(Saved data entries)
Lemma uid_unregister_spec l id :
  uids_wf l -> in_u 32 id ->
  uids_wf (uid_unregister id l)
  /\ forall id', ucount (uid_unregister id l) id'
       = if decide (id' = id) then Z.max 0 (ucount l id - 1) else ucount l id'.
Proof.
  intros [Hs Hf] Hu. rewrite (uid_unregister_drop (mkUID id 0)).
  destruct (sl_walk_find (cmp := uid_cmp) u_updateID (mkUID id 0) id l Hu eq_refl Hs)
    as (p & -> & P & F). unfold drop_one. cbn [fst snd].
  destruct p as [i|]; simpl in P.
  2: { assert (ucount l id = 0) as E0.
       { unfold ucount. destruct (sl_get _ id l) eqn:E; [|done]. by destruct (proj2 F). }
       split; [done|]. intros id'. case_decide; subst; lia. }
  destruct (proj1 F) as [u Gu]; [done|]. rewrite Gu in P. rewrite P.
  pose proof (sl_get_Some _ _ _ _ Gu) as [Eu _].
  assert (uid_ok u) as [Hn Hc] by exact (sl_get_Forall _ _ _ _ _ Hf Gu).
  assert (ucount l id = u_counter u) as Ec by (unfold ucount; by rewrite Gu).
  rewrite wrap_small by (unfold in_u; lia). destruct (Z.eqb_spec (u_counter u - 1) 0) as [E1|E1].
  - split; [split; [by apply sl_wf_delete|by apply Forall_delete]|].
    intros id'. unfold ucount at 1. rewrite (sl_get_delete u_updateID id' l i u Hs P), Eu.
    case_decide; [lia|done].
  - set (v := mkUID (u_updateID u) (u_counter u - 1)).
    split; [split; [by eapply sl_wf_insert|]|].
    + apply Forall_insert; [done|]. split; subst v; simpl; [done|lia].
    + intros id'. unfold ucount at 1.
      rewrite (sl_get_insert u_updateID id' l i u v Hs P eq_refl), Eu.
      case_decide; [subst v; simpl; lia|done].
Qed.

(** An empty registration list is one without registered updates. *)
Lemma ucount_nil l : uids_wf l -> l = [] <-> forall id, ucount l id = 0.
Proof.
  intros Hw. split; [by intros ->|]. intros H. destruct l as [|u l]; [done|].
  specialize (H (u_updateID u)). apply ucount_0 in H; [|done]. simpl in H.
  by rewrite decide_True in H.
Qed.

End SkiCacheLemmas.
Lemma insert_spec h self l (i : nat) dataSize : sl_rep h self l -> (i <= length l)%nat ->
  let c := new_cell h dataSize in
  exists h' self', insertIntoSList h self (Z.of_nat i) dataSize = Ok (h', self', Some (c.1, c.2.1))
    /\ sl_rep h' self' (take i l ++ c :: drop i l) /\ blocks h' = new_blocks h dataSize /\ freed h' = freed h
    /\ dom (snodes h') = {[c.1]} ∪ dom (snodes h).
Proof.
  intros Hr Hi c. pose proof Hr as [Hnd Hl Hs Hlast]. pose proof (fresh_cell h self l Hr) as Hf.
  set (a := fresh_node h) in *. set (x := c.2).
  assert (c = (a, x)) as Ec by done. destruct x as [d z] eqn:Ex.
  assert ((if 0 <? dataSize then (Some (fresh_block h), dataSize, <[fresh_block h := None]> (blocks h))
           else (None, 0, blocks h)) = (d, z, new_blocks h dataSize)) as Eb.
  { subst x. unfold c, new_cell in Ex. cbn [snd] in Ex. unfold new_blocks. by destruct (0 <? dataSize); injection Ex as <- <-. }
  assert (NoDup (take i l ++ (a, (d, z)) :: drop i l).*1) as Hnd'.
  { rewrite fmap_app, fmap_cons. cbn [fst]. rewrite <- Permutation_middle, <- fmap_app, take_drop. by constructor. }
  unfold insertIntoSList. rewrite Hs, (proj2 (Z.ltb_ge _ _)) by lia. cbv zeta. rewrite Eb. fold a. rewrite Ec.
  assert (Z.of_nat (length (take i l ++ (a, (d, z)) :: drop i l)) = Z.of_nat (length l) + 1) as Hlen.
  { rewrite length_app, length_take. cbn [length]. rewrite length_drop. lia. }
  destruct (Z.eqb_spec (Z.of_nat i) 0) as [Ei|Ei].
  { assert (i = 0)%nat as -> by lia. rewrite take_0, drop_0 in *. cbn [app] in *.
    eexists _, _. split; [done|]. split; [|split; [done|split; [done|apply dom_insert_L]]]. split; [done| |done|]; cbn [snodes root last].
    - split; [done|]. eexists. rewrite lookup_insert_eq. split; [done|]. by apply lseg_insert.
    - intros e He. destruct l as [|[b y] l]; [simpl in Hl; rewrite Hl; by injection He as <-|].
      cbn [lseg] in Hl. destruct y, Hl as [-> _]. by apply Hlast. }
  assert (l = take i l ++ drop i l) as El by by rewrite take_drop.
  destruct (take i l) as [|c0 l0 _] eqn:Et using rev_ind; [destruct i, l; simpl in *; (done || lia)|].
  destruct c0 as [b y]. rewrite <- (assoc_L (++)) in *. cbn [app] in *.
  assert (length l0 = i - 1)%nat as Hl0.
  { apply (f_equal length) in Et. rewrite length_take, length_app in Et. simpl in Et. lia. }
  assert (exists nd, snodes h !! b = Some nd) as [nd Hb].
  { destruct y as [d1 z1]. destruct (lseg_lookup _ _ _ _ b d1 z1 Hl); [|by eexists].
    rewrite El. apply elem_of_app. right. apply list_elem_of_here. }
  assert (lseg (<[a := mkSListNode d z (next nd)]> (<[b := set_next nd (Some a)]> (snodes h))) (root self)
            (l0 ++ (b, y) :: (a, (d, z)) :: drop i l) None) as Hl'.
  { apply lseg_link; try done; by rewrite <- El. }
  destruct (Z.eqb_spec (Z.of_nat i) (Z.of_nat (length l))) as [Ei2|Ei2].
  - assert (drop i l = []) as Ed by (apply drop_ge; lia). rewrite Ed in *.
    assert (last self = Some b) as ->.
    { rewrite (Hlast (b, y)); [done|]. rewrite El at 1. by rewrite last_app. }
    unfold deref. rewrite Hb. simpl_outcome. eexists _, _. split; [done|].
    split; [|split; [done|split; [done|by apply dom_link]]].
    assert (next nd = None) as En.
    { rewrite El in Hl. apply lseg_app in Hl as (r & _ & H2). destruct y. cbn [lseg] in H2.
      destruct H2 as (_ & r' & Hb' & <-). rewrite Hb' in Hb. by injection Hb as <-. }
    rewrite En in Hl'. split; [done|done|done|]. cbn [last]. intros e He.
    rewrite last_app in He. by injection He as <-.
  - assert (next_nodes (Z.to_nat (Z.of_nat i - 1)) (snodes h) (root self) = Ok (Some b)) as ->.
    { rewrite El in Hl. apply lseg_app in Hl as (r & H1 & H2).
      replace (Z.to_nat (Z.of_nat i - 1)) with (length l0) by lia. erewrite next_nodes_lseg; [|done|done].
      destruct y. cbn [lseg] in H2. by destruct H2 as [-> _]. }
    simpl_outcome. unfold deref. rewrite Hb. simpl_outcome. eexists _, _. split; [done|].
    split; [|split; [done|split; [done|by apply dom_link]]].
    split; [done|done|done|]. cbn [last]. intros e He. apply Hlast.
    assert (drop i l <> []) as Hne by (intros E; apply (f_equal length) in E; rewrite length_drop in E; simpl in E; lia).
    rewrite El at 1. rewrite last_app in He |- *. cbn [list.last] in He |- *. by destruct (drop i l).
Qed.

(** Deleting the first node with a data pointer. *)
Fixpoint remove_data p l : list cell :=
  match l with
  | [] => []
  | c :: l => if decide (c.2.1 = p) then l else c :: remove_data p l
  end.

Lemma last_cons_ne (B : Type) (x : B) (l : list B) : l <> [] -> list.last (x :: l) = list.last l.
Proof. by destruct l. Qed.

Lemma lseg_end N p l q1 q2 : lseg N p l q1 -> lseg N p l q2 -> q1 = q2.
Proof.
  revert p. induction l as [|(b & e & y) l IH]; intros p; simpl; [congruence|].
  intros (-> & r & Hb & H1) (_ & r' & Hb' & H2). rewrite Hb in Hb'. injection Hb' as <-. eauto.
Qed.

Lemma free_node_eq N B F a : is_Some (N !! a) -> free_node (mkHeap N B F) a = Ok (mkHeap (delete a N) B ({[a]} ∪ F)).
Proof. intros [nd Ha]. unfold free_node, deref. cbn [snodes]. by rewrite Ha. Qed.

Lemma unlink_spec h self l1 l a d z r :
  sl_rep h self (l1 ++ (a, (d, z)) :: l) -> snodes h !! a = Some (mkSListNode d z r) -> lseg (snodes h) r l None ->
  exists h' self', unlink_node h self (fst <$> list.last l1) a (mkSListNode d z r) = Ok (h', self')
    /\ sl_rep h' self' (l1 ++ l) /\ blocks h' = blocks h /\ freed h' = {[a]} ∪ freed h /\ snodes h' !! a = None.
Proof.
  intros [Hnd Hl Hs Hla] Ha Hl2. destruct h as [N B F]. cbn [snodes blocks] in *.
  assert (NoDup (l1 ++ l).*1) as Hnd'.
  { rewrite fmap_app in Hnd |- *. rewrite fmap_cons in Hnd. rewrite <- Permutation_middle in Hnd. by apply NoDup_cons in Hnd as [_ ?]. }
  unfold unlink_node. destruct l1 as [|[b x] l1 _] using rev_ind.
  - cbn [list.last fmap option_fmap option_map]. simpl_outcome. rewrite free_node_eq by eauto. simpl_outcome.
    eexists _, _. split; [done|]. cbn [app] in *. split; [|do 2 (split; [done|]); apply lookup_delete_eq]. apply NoDup_cons in Hnd as [Ha' _].
    split; [done| | |]; cbn [snodes root size last].
    + by apply lseg_delete.
    + rewrite Hs. cbn [length]. lia.
    + intros e He. apply Hla. rewrite last_cons_ne; [done|]. by destruct l.
  - rewrite last_snoc. cbn [fmap option_fmap option_map fst]. rewrite <- (assoc_L (++)) in *. cbn [app] in *.
    assert (exists pd, N !! b = Some pd) as [pd Hb].
    { destruct x as [d1 z1]. destruct (lseg_lookup _ _ _ _ b d1 z1 Hl); [|by eexists].
      apply elem_of_app. right. apply list_elem_of_here. }
    assert (b <> a) as Hba.
    { rewrite fmap_app, !fmap_cons in Hnd. apply NoDup_app in Hnd as (_ & _ & Hnd). apply NoDup_cons in Hnd as [Hnd _].
      rewrite not_elem_of_cons in Hnd. tauto. }
    unfold deref. cbn [snodes]. rewrite Hb. simpl_outcome. unfold set_snodes. cbn [blocks freed].
    rewrite free_node_eq by (rewrite lookup_insert_ne by done; eauto). simpl_outcome.
    eexists _, _. split; [done|]. split; [|do 2 (split; [done|]); apply lookup_delete_eq].
    split; [done| | |]; cbn [snodes root size last].
    + by eapply lseg_unlink.
    + rewrite Hs, !length_app. cbn [length]. lia.
    + intros e He. rewrite last_app in He. cbn [list.last] in He. destruct l as [|(b2 & e2 & y2) l]; cbn [lseg next] in *.
      * subst r. by injection He as <-.
      * destruct Hl2 as [-> _]. apply Hla. by rewrite last_app.
Qed.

> _What the task asks_
What you give back should be exactly the lines of the data above from the line with "(Hlast (b, y));" through the line with "rewrite last_app in He. by", both of those included, and nothing more.

> _Final answer_
    { rewrite (Hlast (b, y)); [done|]. rewrite El at 1. by rewrite last_app. }
    unfold deref. rewrite Hb. simpl_outcome. eexists _, _. split; [done|].
    split; [|split; [done|split; [done|by apply dom_link]]].
    assert (next nd = None) as En.
    { rewrite El in Hl. apply lseg_app in Hl as (r & _ & H2). destruct y. cbn [lseg] in H2.
      destruct H2 as (_ & r' & Hb' & <-). rewrite Hb' in Hb. by injection Hb as <-. }
    rewrite En in Hl'. split; [done|done|done|]. cbn [last]. intros e He.
    rewrite last_app in He. by injection He as <-.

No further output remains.